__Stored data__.
----
(** * Screenshot analyzer: upload validator and response normalizer

    A shallow embedding of [validateFile] and [parseOpenRouterResponse] from
    [src/app/api/analyze/route.ts], together with the parts of the JavaScript
    runtime they call: string primitives, [JSON.parse] and, for the
    serialization the route performs when it answers, [JSON.stringify].

    JavaScript strings are sequences of UTF-16 code units; a code unit is an
    [N].  Exceptions are explicit: a computation ends in [Normal], in [Throw]
    or, for the fuel-driven JSON parser, in [OutOfFuel]. *)

From Stdlib Require Import String Ascii ZArith NArith List Bool Lia.
From Stdlib Require Import Sorted DecimalString.
From Stdlib Require Import Floats.SpecFloat.
Import ListNotations.

Open Scope N_scope.

(* ================================================================= *)
(** ** Strings *)

Definition codeunit := N.
Definition jsstring := list codeunit.

(** An ASCII literal as a JavaScript string. *)
Definition js (s : string) : jsstring :=
  map N_of_ascii (list_ascii_of_string s).

Fixpoint jsstring_eqb (a b : jsstring) : bool :=
  match a, b with
  | [], [] => true
  | x :: a', y :: b' => (x =? y) && jsstring_eqb a' b'
  | _, _ => false
  end.

(** An ASCII literal in which the apostrophe stands for the quotation mark. *)
Definition jsq (s : string) : jsstring :=
  map (fun c => if c =? 39 then 34 else c) (js s).

(** [Array.prototype.includes] on an array of strings. *)
Definition array_includes (arr : list jsstring) (x : jsstring) : bool :=
  existsb (jsstring_eqb x) arr.

(* ================================================================= *)
(** ** Upload validator *)

(** The two attributes of a [File] that [validateFile] reads. *)
Record File := { type : jsstring; size : Z }.

Definition SUPPORTED_FORMATS : list jsstring :=
  [ js "image/jpeg"; js "image/png"; js "image/gif"; js "image/webp" ].

Definition MAX_FILE_SIZE : Z := 5 * 1024 * 1024.

Definition msg_unsupported_format : jsstring :=
  js "Unsupported file format. Please use JPEG, PNG, GIF, or WebP.".

Definition msg_size_exceeded : jsstring :=
  js "File size exceeds 5MB limit.".

(** [validateFile] returns an error message, or [null] ([None]). *)
Definition validateFile (file : File) : option jsstring :=
  if negb (array_includes SUPPORTED_FORMATS (type file)) then
    Some msg_unsupported_format
  else if (size file >? MAX_FILE_SIZE)%Z then
    Some msg_size_exceeded
  else
    None.

(* ================================================================= *)
(** ** String primitives used by the normalizer *)

(** [WhiteSpace] and [LineTerminator] code points: what [String.prototype.trim]
    removes and what the regular-expression class [\s] matches. *)
Definition isWhiteSpace (c : codeunit) : bool :=
  (c =? 9) || (c =? 10) || (c =? 11) || (c =? 12) || (c =? 13) || (c =? 32)
  || (c =? 160) || (c =? 5760) || ((8192 <=? c) && (c <=? 8202))
  || (c =? 8232) || (c =? 8233) || (c =? 8239) || (c =? 8287)
  || (c =? 12288) || (c =? 65279).

(** The class [\d]. *)
Definition isDigit (c : codeunit) : bool := (48 <=? c) && (c <=? 57).

Fixpoint dropWhile (p : codeunit -> bool) (s : jsstring) : jsstring :=
  match s with
  | [] => []
  | c :: r => if p c then dropWhile p r else s
  end.

Fixpoint takeWhile (p : codeunit -> bool) (s : jsstring) : jsstring :=
  match s with
  | [] => []
  | c :: r => if p c then c :: takeWhile p r else []
  end.

Definition trimStart (s : jsstring) : jsstring := dropWhile isWhiteSpace s.
Definition trimEnd (s : jsstring) : jsstring :=
  rev (dropWhile isWhiteSpace (rev s)).
Definition trim (s : jsstring) : jsstring := trimEnd (trimStart s).

(** [s.startsWith(pat)]. *)
Fixpoint startsWith (s pat : jsstring) {struct pat} : bool :=
  match pat, s with
  | [], _ => true
  | p :: pat', c :: s' => (c =? p) && startsWith s' pat'
  | _ :: _, [] => false
  end.

(** [s.includes(pat)]. *)
Fixpoint includes (s pat : jsstring) : bool :=
  startsWith s pat ||
  match s with
  | [] => false
  | _ :: s' => includes s' pat
  end.

(** [s.split(sep)] for a separator of one code unit. *)
Fixpoint split (sep : codeunit) (s : jsstring) : list jsstring :=
  match s with
  | [] => [[]]
  | c :: r =>
      if c =? sep then [] :: split sep r
      else match split sep r with
           | l :: ls => (c :: l) :: ls
           | [] => [[c]]
           end
  end.

(** A string is truthy when it is not empty. *)
Definition nonEmpty (s : jsstring) : bool :=
  match s with [] => false | _ :: _ => true end.

Definition LF : codeunit := 10.
Definition HYPHEN : codeunit := 45.
Definition FULL_STOP : codeunit := 46.
Definition BULLET : codeunit := 8226.

(** [/^\d+\./.test(s)]. *)
Definition test_numbered (s : jsstring) : bool :=
  nonEmpty (takeWhile isDigit s) && startsWith (dropWhile isDigit s) [FULL_STOP].

(** The class of the stripping pattern: hyphen, bullet U+2022, [\d], full
    stop. *)
Definition isMarkerChar (c : codeunit) : bool :=
  (c =? HYPHEN) || (c =? BULLET) || isDigit c || (c =? FULL_STOP).

(** [s.replace(re, empty)] for the pattern [^C\s*], [C] the class above: one
    code unit of the class at the very start of [s], then the white space
    after it, is removed. *)
Definition replace_marker (s : jsstring) : jsstring :=
  match s with
  | c :: r => if isMarkerChar c then dropWhile isWhiteSpace r else s
  | [] => []
  end.

(* ================================================================= *)
(** ** JSON values *)

(** A Number is an IEEE 754 binary64 value. *)
Definition number := spec_float.
Definition prec : Z := 53.
Definition emax : Z := 1024.

(** The values [JSON.parse] can return. *)
#[local] Unset Elimination Schemes.
Inductive json : Type :=
| JNull
| JBool (b : bool)
| JNumber (x : number)
| JString (s : jsstring)
| JArray (items : list json)
| JObject (props : list (jsstring * json)).
#[local] Set Elimination Schemes.

Definition digitValue (c : codeunit) : Z := Z.of_N (c - 48).

(** The integer written by a sequence of decimal digits. *)
Definition digitsValue (ds : jsstring) : Z :=
  fold_left (fun acc c => (10 * acc + digitValue c)%Z) ds 0%Z.

(** The Number value of [m * 10 ^ e], rounded to nearest, ties to even;
    [neg] is the sign.  [m] is not negative. *)
Definition decimalToNumber (neg : bool) (m e : Z) : number :=
  match m with
  | Z0 => S754_zero neg
  | Zpos p =>
      if (0 <=? e)%Z then
        binary_round prec emax neg (Z.to_pos (Zpos p * 10 ^ e)) 0
      else
        let '(q, e', l) :=
          SFdiv_core_binary prec emax (Zpos p) 0 (10 ^ (- e)) 0 in
        binary_round_aux prec emax neg q e' l
  | Zneg _ => S754_nan
  end.

(** *** Ordinary objects

    The properties of an object are kept in the order [OrdinaryOwnPropertyKeys]
    lists them: array-index keys in ascending order, then the other keys in
    order of creation. *)

(** An array index is the canonical decimal form of an integer below
    [2^32 - 1]. *)
Definition arrayIndex (k : jsstring) : option Z :=
  match k with
  | [] => None
  | c :: r =>
      if forallb isDigit k && (negb (c =? 48) || negb (nonEmpty r)) then
        if (digitsValue k <? 2 ^ 32 - 1)%Z then Some (digitsValue k) else None
      else None
  end.

(** [keyPrecedes k1 k2]: an existing key [k1] stays before a key [k2] that is
    created after it. *)
Definition keyPrecedes (k1 k2 : jsstring) : bool :=
  match arrayIndex k1, arrayIndex k2 with
  | Some i, Some j => (i <=? j)%Z
  | None, Some _ => false
  | _, None => true
  end.

Fixpoint lookup (k : jsstring) (props : list (jsstring * json)) : option json :=
  match props with
  | [] => None
  | (k', v) :: r => if jsstring_eqb k k' then Some v else lookup k r
  end.

Fixpoint updateProp (k : jsstring) (v : json) (props : list (jsstring * json))
  : list (jsstring * json) :=
  match props with
  | [] => []
  | (k', v') :: r =>
      if jsstring_eqb k k' then (k', v) :: r else (k', v') :: updateProp k v r
  end.

Fixpoint addProp (k : jsstring) (v : json) (props : list (jsstring * json))
  : list (jsstring * json) :=
  match props with
  | [] => [(k, v)]
  | (k', v') :: r =>
      if keyPrecedes k' k then (k', v') :: addProp k v r
      else (k, v) :: props
  end.

(** [CreateDataProperty]: an existing property keeps its place and takes the
    new value, a new one is created. *)
Definition CreateDataProperty (props : list (jsstring * json))
  (kv : jsstring * json) : list (jsstring * json) :=
  let '(k, v) := kv in
  match lookup k props with
  | Some _ => updateProp k v props
  | None => addProp k v props
  end.

(** The object built from the members of an object literal, left to right. *)
Definition objectOfMembers (members : list (jsstring * json))
  : list (jsstring * json) :=
  fold_left CreateDataProperty members [].

(* ================================================================= *)
(** ** Outcomes *)

Inductive exn : Type := SyntaxError | TypeError.

(** How a computation ends.  [OutOfFuel] belongs to the model only: it is what
    the fuel-driven parser answers when its fuel is spent, and is shown never
    to happen. *)
Inductive outcome (A : Type) : Type :=
| Normal (a : A)
| Throw (e : exn)
| OutOfFuel.
Arguments Normal {A} a.
Arguments Throw {A} e.
Arguments OutOfFuel {A}.

(* ================================================================= *)
(** ** JSON.parse *)

Inductive presult (A : Type) : Type :=
| POk (a : A) (rest : jsstring)
| PSyntaxError
| POutOfFuel.
Arguments POk {A} a rest.
Arguments PSyntaxError {A}.
Arguments POutOfFuel {A}.

(** JSON white space: tab, line feed, carriage return, space. *)
Definition isJSONWhiteSpace (c : codeunit) : bool :=
  (c =? 9) || (c =? 10) || (c =? 13) || (c =? 32).

Definition skipWS (s : jsstring) : jsstring := dropWhile isJSONWhiteSpace s.

Definition hexValue (c : codeunit) : option N :=
  if isDigit c then Some (c - 48)
  else if (97 <=? c) && (c <=? 102) then Some (c - 87)
  else if (65 <=? c) && (c <=? 70) then Some (c - 55)
  else None.

Definition hex4 (a b c d : codeunit) : option codeunit :=
  match hexValue a, hexValue b, hexValue c, hexValue d with
  | Some x, Some y, Some z, Some w => Some (((x * 16 + y) * 16 + z) * 16 + w)
  | _, _, _, _ => None
  end.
----
Which lines of the records above contain the word "ends"? Report each one in full.

    [N].  Exceptions are explicit: a computation ends in [Normal], in [Throw]
(** How a computation ends.  [OutOfFuel] belongs to the model only: it is what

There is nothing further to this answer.